Ordered that the order is reversed, without costs or disbursements, and the motion is granted to the extent that upon written notice of not less than 10 days, or at such time and place as the parties may agree, Jeffrey Shankman is directed to comply with the judicial subpoena duces tecum dated October 29, 1985, in accordance herewith.

We agree with the Supreme Court that Jeffrey Shankman should not be precluded from invoking his privilege against self-incrimination with respect to any questions to be asked or any documents to be produced in compliance with a judicial subpoena duces tecum dated October 29, 1985 (see, Hoffman v United States, 341 US 479; Steinbrecher v Wapnick, 24 NY2d 354, rearg denied 24 NY2d 1038; State of New York v Carey Resources, 97 AD2d 508).

*487Nevertheless, under the circumstances, Shankman should have been compelled to raise his privilege at the deposition with regard to each question to be asked and with respect to each document required to be produced by him (see, State of New York v Carey Resources, supra). Whether the privilege should be sustained is to be governed by "the implications of the question, in the setting in which it is asked” (Hoffman v United States, supra, at 486; see, Steinbrecher v Wapnick, supra). "The privilege may only be asserted when the witness has a reasonable cause to apprehend danger from a direct answer (see, Hoffman v United States [supra, at] 486; State of New York v Skibinski, 87 AD2d 974; Southbridge Finishing Co. v Golding, 208 Misc 846, 852, affd 2 AD2d 882).
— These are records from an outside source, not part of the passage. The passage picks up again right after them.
(* ===== verification/MountProps.v ===== *)
(** * Mounting: theorems

    What the kernel gets for an answer, that every session is taken down, and
    that the callbacks are the handlers of [LowLevelSpec]. *)

From stdpp Require Import base list numbers option strings gmap.
From Stdlib Require Import ZArith Lia Ascii String.
From S2P Require Import Prelude Common LowLevel LowLevelSpec LowLevelInv LowLevelProps Mount.

Local Open Scope string_scope.
Local Open Scope list_scope.
Local Open Scope Z_scope.

(** ** The callbacks and the handlers *)
Section Callbacks.
Context {OS : Type} {Sys : LowSys OS} {Alloc : Allocator}.

(** What a callback comes to for the inodes: the request with what is looked at
    of its arguments; [inl] is an access through a null pointer, and [None] an
    operation that is not implemented. *)
Definition nonnull (fi : option fuse_file_info) (q : fuse_file_info -> request) : unit + option request :=
  match fi with Some fi => inr (Some (q fi)) | None => inl tt end.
While the witness is generally the best judge of whether an answer may tend to be incriminating (People v Arroyo, 46 NY2d 928, 930; Matter of Grae, 282 NY 428, 434; People ex rel. Taylor v Forbes, 143 NY 219, 230-231; Triangle Pub. v Ferrare [4 AD2d 591] 593), when the danger of incrimination is not readily apparent, the witness may be required to establish a factual predicate (People v Priori, 164 NY 459, 465; United States v Roundtree, 420 F2d 845; 8 Wigmore, Evidence [McNaughton rev, 1961], § 2271)” (State of New York v Carey Resources, supra, at 509).
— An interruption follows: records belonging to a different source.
(** The state with the running job [i] set apart. *)
Lemma job_apart y i r N B : pool_ok y N B -> po_running (y_pool y) !! i = Some r ->
  let rest := delete i (po_running (y_pool y)) in
  run_ok r /\ j_need_ack (fst r) = true /\
  tracked (y_cells y) (cl_parked (y_client y)) (y_waiting y) (y_log y)
    (undone_run r ++ (N ≫= undone_msg) ++ (job_op <$> po_queue (y_pool y)) ++ (rest ≫= undone_run))
    (done_run r ++ (rest ≫= done_run) ++ B).
Proof.
  intros [Hc [Ho Hm] Hin Hmsgs Hb Hack Htk Hph] E rest. pose proof (delete_perm _ i _ E) as Hp.
  split; [by rewrite Hp in Htk; apply Forall_cons in Htk as [? _]|]. split.
  { rewrite Hp in Hack. apply Forall_app in Hack as [_ Hack]. by apply Forall_cons in Hack as [? _]. }
  assert (po_running (y_pool y) ≫= undone_run ≡ₚ undone_run r ++ (rest ≫= undone_run)) as HpU by (rewrite Hp at 1; done).
  assert (po_running (y_pool y) ≫= done_run ≡ₚ done_run r ++ (rest ≫= done_run)) as HpA by (rewrite Hp at 1; done).
  eapply tracked_perm; [| |exact Hph]; unfold calls_under_way, codes_under_way; [rewrite HpU|rewrite HpA]; solve_Permutation.
Qed.

(** The state after a step of that job, which is then [r'], or has gone. *)
Lemma job_moved y i r run' fs' r' log N B : pool_ok y N B -> po_running (y_pool y) !! i = Some r ->
  run' ≡ₚ r' ++ delete i (po_running (y_pool y)) -> (forall x, x ∈ r' -> fst x = fst r) -> Forall run_ok r' ->
  tracked (y_cells y) (cl_parked (y_client y)) (y_waiting y) (y_log y ++ log)
    ((r' ≫= undone_run) ++ (N ≫= undone_msg) ++ (job_op <$> po_queue (y_pool y)) ++ (delete i (po_running (y_pool y)) ≫= undone_run))
    ((r' ≫= done_run) ++ (delete i (po_running (y_pool y)) ≫= done_run) ++ B) ->
  pool_ok (y_moved y (mk_Pooled (po_sc (y_pool y)) fs' (po_queue (y_pool y)) run') log) N B.
Proof.
  intros Hok Ei Hr' Hfst Hrun Ht. pose proof (job_apart _ _ _ _ _ Hok Ei) as (_ & Hn & _).
  destruct Hok as [Hc [Ho Hm] Hin Hmsgs Hb Hack Htk Hph]. pose proof (delete_perm _ i _ Ei) as Hp. split; cbn; try done.
  - by rewrite written_same, app_nil_r.
  - rewrite Hr', fmap_app. rewrite Hp in Hack. apply Forall_app in Hack as [H1 H2]. apply Forall_cons in H2 as [_ H2].
    repeat (apply Forall_app; split); [done| |done]. apply Forall_forall. intros j Hj. apply list_elem_of_fmap in Hj as (x & -> & Hx).
    by rewrite (Hfst x Hx).
  - rewrite Hr'. apply Forall_app. split; [done|]. rewrite Hp in Htk. by apply Forall_cons in Htk as [_ ?].
  - eapply tracked_perm; [| |exact Ht]; unfold calls_under_way, codes_under_way; cbn; rewrite Hr', bind_app; solve_Permutation.
Qed.

Lemma moved_cost y i r run' fs' r' log N B : po_running (y_pool y) !! i = Some r ->
  run' ≡ₚ r' ++ delete i (po_running (y_pool y)) -> (sum_list_with run_cost r' < run_cost r)%nat ->
  (cost (y_moved y (mk_Pooled (po_sc (y_pool y)) fs' (po_queue (y_pool y)) run') log) N B < cost y N B)%nat.
Proof.
  intros Ei Hr' Hlt. unfold cost. cbn. pose proof (run_cost_perm _ _ (delete_perm _ i _ Ei)) as H1. pose proof (run_cost_perm _ _ Hr') as H2.
  rewrite sum_list_with_app in H2. cbn in H1. lia.
Qed.

(** A worker takes a part of a dispatch, whatever comes of it. *)
Lemma part_ok y i j k N B :
  pool_ok y N B -> po_running (y_pool y) !! i = Some (j, inl k) ->
  exists p log, pool_work i (y_pool y) = Some (p, log) /\ pool_ok (y_moved y p log) N B /\ (cost (y_moved y p log) N B < cost y N B)%nat.
Proof.
  intros Hok Ei. destruct (job_apart _ _ _ _ _ Hok Ei) as (Htk & _ & Ht). cbn in Ht, Htk.
  unfold pool_work. rewrite Ei. destruct (advance k (po_fs (y_pool y))) as [r fs'] eqn:Ea.
  assert (forall e, <[i := e]> (po_running (y_pool y)) ≡ₚ [e] ++ delete i (po_running (y_pool y))) as Hins by (intros e; by eapply insert_perm).
  assert (pool_ok (y_moved y (mk_Pooled (po_sc (y_pool y)) fs' (po_queue (y_pool y)) (delete i (po_running (y_pool y))))
      [Crashed (j_tid j) (j_call j)]) N B /\
    (cost (y_moved y (mk_Pooled (po_sc (y_pool y)) fs' (po_queue (y_pool y)) (delete i (po_running (y_pool y))))
      [Crashed (j_tid j) (j_call j)]) N B < cost y N B)%nat) as Hcrash.
  { split; [apply (job_moved y i _ _ fs' [] _ N B Hok Ei)|apply (moved_cost y i _ _ fs' [] _ N B Ei)]; try done.
    - by intros x ?%elem_of_nil.
    - by eapply tracked_crash.
    - cbn. lia. }
  destruct r as [[k'|code]|e| |]; eexists _, _; (split; [reflexivity|]); try exact Hcrash.
  - split; [apply (job_moved y i _ _ fs' [(j, inl k')] _ N B Hok Ei)|apply (moved_cost y i _ _ fs' [(j, inl k')] _ N B Ei)]; try done.
    + by intros x ->%list_elem_of_singleton.
    + apply Forall_singleton. by eapply task_next.
    + by rewrite app_nil_r.
    + cbn. pose proof (law_size _ _ _ _ Ea). lia.
  - split; [apply (job_moved y i _ _ fs' [(j, inr code)] _ N B Hok Ei)|apply (moved_cost y i _ _ fs' [(j, inr code)] _ N B Ei)]; try done.
    + by intros x ->%list_elem_of_singleton.
    + by apply Forall_singleton.
    + cbn. apply (tracked_done _ _ _ _ _ (j_call j)); [done|]. pose proof (tr_sound _ _ _ _ _ _ Ht) as Hs. apply Forall_cons in Hs as [Hs _].
      by apply (Hs k (po_fs (y_pool y)) code fs').
    + cbn. lia.
Qed.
Therefore, the appellant’s motion is granted to the extent indicated. At the deposition, as. noted, Shankman may invoke his privilege against self-incrimination, and the parties, if they be so advised, may seek appropriate rulings from the Supreme Court concerning any invocation of the privilege against self-incrimination by Shankman (see, Slater v Slater, 78 Misc 2d 13, 16; see also, Matter of Lieb v Henry, 99 AD2d 757; State of New York v Carey Resources, supra). Mangano, J. P., Thompson, Lawrence and Eiber, JJ., concur.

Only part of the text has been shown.